_Assignment_:
The answer is to contain only the line containing "Lemma pretty_go_digits n" and the lines after it through the last one, each reproduced exactly as it appears below.

Top of Data for this exercise

(* ===== verification/Text.v ===== *)
(** * Text

    The pieces of Rust's [str] the worker protocol uses, on byte strings:
    [lines], [split_once], [trim_end], [strip_suffix] and the unsigned
    [FromStr], with the facts that make a line-oriented format readable back. *)
From S2P Require Import Prelude Bytes.

Open Scope Z_scope.
Open Scope list_scope.

Definition newline : Ascii.ascii := Ascii.ascii_of_nat 10.
Definition carriage_return : Ascii.ascii := Ascii.ascii_of_nat 13.
Definition space : Ascii.ascii := Ascii.ascii_of_nat 32.

(** ** Lines *)

Fixpoint split_inclusive (c : Ascii.ascii) (l : bytes) : list bytes :=
  match l with
  | [] => []
  | x :: l =>
      if bool_decide (x = c) then [x] :: split_inclusive c l
      else match split_inclusive c l with
           | [] => [[x]]
           | first :: rest => (x :: first) :: rest
           end
  end.

Definition strip_suffix (c : Ascii.ascii) (l : bytes) : option bytes :=
  match last l with
  | Some x => if bool_decide (x = c) then Some (removelast l) else None
  | None => None
  end.

(** [str::lines]: a line loses its newline, and then a carriage return. *)
Definition strip_line_end (line : bytes) : bytes :=
  match strip_suffix newline line with
  | None => line
  | Some line => default line (strip_suffix carriage_return line)
  end.

Definition lines (text : bytes) : list bytes := strip_line_end <$> split_inclusive newline text.

Lemma strip_suffix_app c l : strip_suffix c (l ++ [c]) = Some l.
Proof. unfold strip_suffix. rewrite last_snoc, bool_decide_eq_true_2 by done. by rewrite removelast_last. Qed.

Lemma strip_suffix_other c l : last l ≠ Some c → strip_suffix c l = None.
Proof. unfold strip_suffix. destruct (last l) as [x|]; [|done]. intros H. case_bool_decide; [congruence|done]. Qed.

Lemma split_inclusive_app c l rest :
  c ∉ l → split_inclusive c (l ++ c :: rest) = (l ++ [c]) :: split_inclusive c rest.
Proof.
  induction l as [|x l IH]; simpl; intros Hc.
  - by rewrite bool_decide_eq_true_2.
  - apply not_elem_of_cons in Hc as [Hx Hl]. rewrite bool_decide_eq_false_2 by done. by rewrite (IH Hl).
Qed.

(** A line that can be written on its own line. *)
Definition line_ok (l : bytes) : Prop := newline ∉ l ∧ last l ≠ Some carriage_return.

Lemma lines_cons l rest : line_ok l → lines (l ++ newline :: rest) = l :: lines rest.
Proof.
  intros [Hn Hr]. unfold lines. rewrite split_inclusive_app by done. simpl. f_equal.
  unfold strip_line_end. by rewrite strip_suffix_app, strip_suffix_other.
Qed.

Lemma lines_mjoin (ls : list bytes) :
  Forall line_ok ls → lines (mjoin ((λ l, l ++ [newline]) <$> ls)) = ls.
Proof.
  induction 1 as [|l ls Hl _ IH]; [done|].
  change (lines ((l ++ [newline]) ++ mjoin ((λ l, l ++ [newline]) <$> ls)) = l :: ls).
  rewrite <-app_assoc. change ([newline] ++ ?r) with (newline :: r). by rewrite lines_cons, IH.
Qed.

(** ** Pairs *)

Fixpoint split_once (c : Ascii.ascii) (l : bytes) : option (bytes * bytes) :=
  match l with
  | [] => None
  | x :: l =>
      if bool_decide (x = c) then Some ([], l)
      else '(a, b) ← split_once c l; Some (x :: a, b)
  end.

Lemma split_once_app c k v : c ∉ k → split_once c (k ++ c :: v) = Some (k, v).
Proof.
  induction k as [|x k IH]; simpl; intros Hc.
  - by rewrite bool_decide_eq_true_2.
  - apply not_elem_of_cons in Hc as [Hx Hk]. rewrite bool_decide_eq_false_2 by done. by rewrite (IH Hk).
Qed.

Lemma split_once_Some c l k v : split_once c l = Some (k, v) → l = k ++ c :: v.
Proof.
  revert k v. induction l as [|x l IH]; simpl; intros k v; [done|].
  case_bool_decide as Hx; [intros [= <- <-]; by subst|].
  destruct (split_once c l) as [[a b]|]; [|done]. simpl. intros [= <- <-].
  by rewrite (IH a b).
Qed.

(** ** Trailing white space *)

(** The white space characters of Unicode by the bytes of their UTF-8 form,
    which [trim_end] reads from the end. *)
Definition white1 (b : Z) : bool := ((9 <=? b) && (b <=? 13)) || (b =? 32).
Definition white2 (b1 b2 : Z) : bool := (b1 =? 194) && ((b2 =? 133) || (b2 =? 160)).
Definition white3 (b1 b2 b3 : Z) : bool :=
  ((b1 =? 225) && (b2 =? 154) && (b3 =? 128))
  || ((b1 =? 226) && (b2 =? 128)
      && (((128 <=? b3) && (b3 <=? 138)) || (b3 =? 168) || (b3 =? 169) || (b3 =? 175)))
  || ((b1 =? 226) && (b2 =? 129) && (b3 =? 159))
  || ((b1 =? 227) && (b2 =? 128) && (b3 =? 128)).

Fixpoint trim_reversed (l : bytes) : bytes :=
  match l with
  | [] => []
  | c :: rest1 =>
      if white1 (Z_of_byte c) then trim_reversed rest1
      else
        match rest1 with
        | [] => l
        | b :: rest2 =>
            if white2 (Z_of_byte b) (Z_of_byte c) then trim_reversed rest2
            else
              match rest2 with
              | [] => l
              | a :: rest3 =>
                  if white3 (Z_of_byte a) (Z_of_byte b) (Z_of_byte c) then trim_reversed rest3 else l
              end
        end
  end.

Definition trim_end (l : bytes) : bytes := reverse (trim_reversed (reverse l)).

(** Text that ends in an ASCII byte other than white space is left alone. *)
Definition solid (c : Ascii.ascii) : bool := negb (white1 (Z_of_byte c)) && (Z_of_byte c <? 128).

Lemma trim_end_solid l c : last l = Some c → solid c = true → trim_end l = l.
Proof.
  intros Hl [Hw Hc]%andb_true_iff. apply last_Some in Hl as [k ->].
  unfold trim_end. rewrite reverse_snoc. simpl. apply negb_true_iff in Hw as ->.
  destruct (reverse k) as [|b r] eqn:E; [by apply (f_equal reverse) in E; rewrite reverse_involutive in E; subst|].
  assert (white2 (Z_of_byte b) (Z_of_byte c) = false) as ->.
  { unfold white2. apply andb_false_iff. right. lia. }
  rewrite <-(reverse_involutive k), E. destruct r as [|a r]; [done|].
  assert (white3 (Z_of_byte a) (Z_of_byte b) (Z_of_byte c) = false) as ->; [unfold white3; lia|].
  by rewrite <-(reverse_cons (b :: a :: r)).
Qed.

Lemma trim_end_nil : trim_end [] = [].
Proof. reflexivity. Qed.

(** ** Unsigned integers *)

Definition digit_value (c : Ascii.ascii) : option Z :=
  let v := Z_of_byte c in if (48 <=? v) && (v <=? 57) then Some (v - 48) else None.

Fixpoint parse_digits (max acc : Z) (l : bytes) : option Z :=
  match l with
  | [] => Some acc
  | c :: l =>
      d ← digit_value c;
      if max <? acc * 10 + d then None else parse_digits max (acc * 10 + d) l
  end.

(** [str::parse] at an unsigned type: an optional plus sign, then digits. *)
Definition parse_unsigned (max : Z) (l : bytes) : option Z :=
  let digits := match l with
                | c :: ((_ :: _) as rest) => if bool_decide (c = Ascii.ascii_of_nat 43) then rest else l
                | _ => l
                end in
  match digits with [] => None | _ => parse_digits max 0 digits end.

(** [Display] of an unsigned integer. *)
Definition show_unsigned (z : Z) : bytes := as_bytes (pretty z).

Lemma pretty_char_digit n : (n < 10)%N → digit_value (pretty_N_char n) = Some (Z.of_N n).
Proof.
  intros H. assert (n = 0 ∨ n = 1 ∨ n = 2 ∨ n = 3 ∨ n = 4 ∨ n = 5 ∨ n = 6 ∨ n = 7 ∨ n = 8 ∨ n = 9)%N
    as Hn by lia. by repeat destruct Hn as [->|Hn]; [..|subst].
Qed.

Lemma as_bytes_cons c s : as_bytes (String c s) = c :: as_bytes s.
Proof. reflexivity. Qed.

(** The digits [pretty_N_go] writes before [s] are those of its argument. *)
Lemma parse_pretty_go max n s :
  Z.of_N n ≤ max → parse_digits max 0 (as_bytes (pretty_N_go n s)) = parse_digits max (Z.of_N n) (as_bytes s).
Proof.
  revert s. induction (N.lt_wf_0 n) as [n _ IH]; intros s Hmax.
  assert (n = 0 ∨ 0 < n)%N as [->|Hn] by lia; [by rewrite pretty_N_go_0|].
  rewrite pretty_N_go_step by done.
  rewrite IH; [|by apply N.div_lt|rewrite N2Z.inj_div; apply Z.div_le_upper_bound; lia].
  rewrite as_bytes_cons. simpl. rewrite pretty_char_digit by (apply N.mod_lt; done). simpl.
  assert (Z.of_N (n / 10) * 10 + Z.of_N (n mod 10) = Z.of_N n) as ->.
  { rewrite (N.div_mod n 10) at 3 by done. lia. }
  destruct (Z.ltb_spec max (Z.of_N n)); [lia|done].
Qed.

Lemma show_unsigned_digits z :
  0 ≤ z → ∃ n, z = Z.of_N n ∧ show_unsigned z = as_bytes (pretty n).
Proof. intros Hz. exists (Z.to_N z). split; [lia|]. by destruct z. Qed.

Lemma pretty_go_digits n s :
  Forall (λ c, is_Some (digit_value c)) (as_bytes s) →
  Forall (λ c, is_Some (digit_value c)) (as_bytes (pretty_N_go n s)).
Proof.
  revert s. induction (N.lt_wf_0 n) as [n _ IH]; intros s Hs.
  assert (n = 0 ∨ 0 < n)%N as [->|Hn] by lia; [by rewrite pretty_N_go_0|].
  rewrite pretty_N_go_step by done. apply IH; [by apply N.div_lt|].
  rewrite as_bytes_cons. constructor; [|done]. rewrite pretty_char_digit; [done|by apply N.mod_lt].
Qed.

Lemma show_unsigned_all_digits z :
  0 ≤ z → Forall (λ c, is_Some (digit_value c)) (show_unsigned z) ∧ show_unsigned z ≠ [].
Proof.
  intros Hz. destruct (show_unsigned_digits z Hz) as (n & _ & ->). unfold pretty, pretty_N.
  case_decide as Hn; [split; [by repeat constructor|done]|].
  split; [by apply pretty_go_digits|]. rewrite pretty_N_go_step by lia.
  assert (∀ m s, as_bytes s ≠ [] → as_bytes (pretty_N_go m s) ≠ []) as Hne.
  { intros m. induction (N.lt_wf_0 m) as [m _ IH]; intros s Hs.
    assert (m = 0 ∨ 0 < m)%N as [->|Hm] by lia; [by rewrite pretty_N_go_0|].
    rewrite pretty_N_go_step by done. apply IH; [by apply N.div_lt|done]. }
  by apply Hne.
Qed.

(** [parse] reads back what [Display] writes. *)
Lemma parse_show_unsigned max z : 0 ≤ z ≤ max → parse_unsigned max (show_unsigned z) = Some z.
Proof.
  intros Hz. destruct (show_unsigned_all_digits z) as [Hd Hne]; [lia|].
  assert (parse_unsigned max (show_unsigned z) = parse_digits max 0 (show_unsigned z)) as ->.
  { unfold parse_unsigned. destruct (show_unsigned z) as [|c [|c' l]]; [done|done|].
    rewrite bool_decide_eq_false_2; [done|]. intros ->. apply Forall_cons in Hd as [[x Hx] _]. done. }
  destruct (show_unsigned_digits z) as (n & -> & ->); [lia|]. unfold pretty, pretty_N.
  case_decide as Hn.
  { subst. change (as_bytes "0") with [pretty_N_char 0]. cbn [parse_digits].
    rewrite pretty_char_digit by done. simpl. destruct (Z.ltb_spec max (0 * 10 + 0)); [lia|done]. }
  rewrite parse_pretty_go by lia. done.
Qed.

Bottom of Data for this exercise

_Result for this exercise_:
Lemma pretty_go_digits n s :
  Forall (λ c, is_Some (digit_value c)) (as_bytes s) →
  Forall (λ c, is_Some (digit_value c)) (as_bytes (pretty_N_go n s)).
Proof.
  revert s. induction (N.lt_wf_0 n) as [n _ IH]; intros s Hs.
  assert (n = 0 ∨ 0 < n)%N as [->|Hn] by lia; [by rewrite pretty_N_go_0|].
  rewrite pretty_N_go_step by done. apply IH; [by apply N.div_lt|].
  rewrite as_bytes_cons. constructor; [|done]. rewrite pretty_char_digit; [done|by apply N.mod_lt].
Qed.

Lemma show_unsigned_all_digits z :
  0 ≤ z → Forall (λ c, is_Some (digit_value c)) (show_unsigned z) ∧ show_unsigned z ≠ [].
Proof.
  intros Hz. destruct (show_unsigned_digits z Hz) as (n & _ & ->). unfold pretty, pretty_N.
  case_decide as Hn; [split; [by repeat constructor|done]|].
  split; [by apply pretty_go_digits|]. rewrite pretty_N_go_step by lia.
  assert (∀ m s, as_bytes s ≠ [] → as_bytes (pretty_N_go m s) ≠ []) as Hne.
  { intros m. induction (N.lt_wf_0 m) as [m _ IH]; intros s Hs.
    assert (m = 0 ∨ 0 < m)%N as [->|Hm] by lia; [by rewrite pretty_N_go_0|].
    rewrite pretty_N_go_step by done. apply IH; [by apply N.div_lt|done]. }
  by apply Hne.
Qed.

(** [parse] reads back what [Display] writes. *)
Lemma parse_show_unsigned max z : 0 ≤ z ≤ max → parse_unsigned max (show_unsigned z) = Some z.
Proof.
  intros Hz. destruct (show_unsigned_all_digits z) as [Hd Hne]; [lia|].
  assert (parse_unsigned max (show_unsigned z) = parse_digits max 0 (show_unsigned z)) as ->.
  { unfold parse_unsigned. destruct (show_unsigned z) as [|c [|c' l]]; [done|done|].
    rewrite bool_decide_eq_false_2; [done|]. intros ->. apply Forall_cons in Hd as [[x Hx] _]. done. }
  destruct (show_unsigned_digits z) as (n & -> & ->); [lia|]. unfold pretty, pretty_N.
  case_decide as Hn.
  { subst. change (as_bytes "0") with [pretty_N_char 0]. cbn [parse_digits].
    rewrite pretty_char_digit by done. simpl. destruct (Z.ltb_spec max (0 * 10 + 0)); [lia|done]. }
  rewrite parse_pretty_go by lia. done.
Qed.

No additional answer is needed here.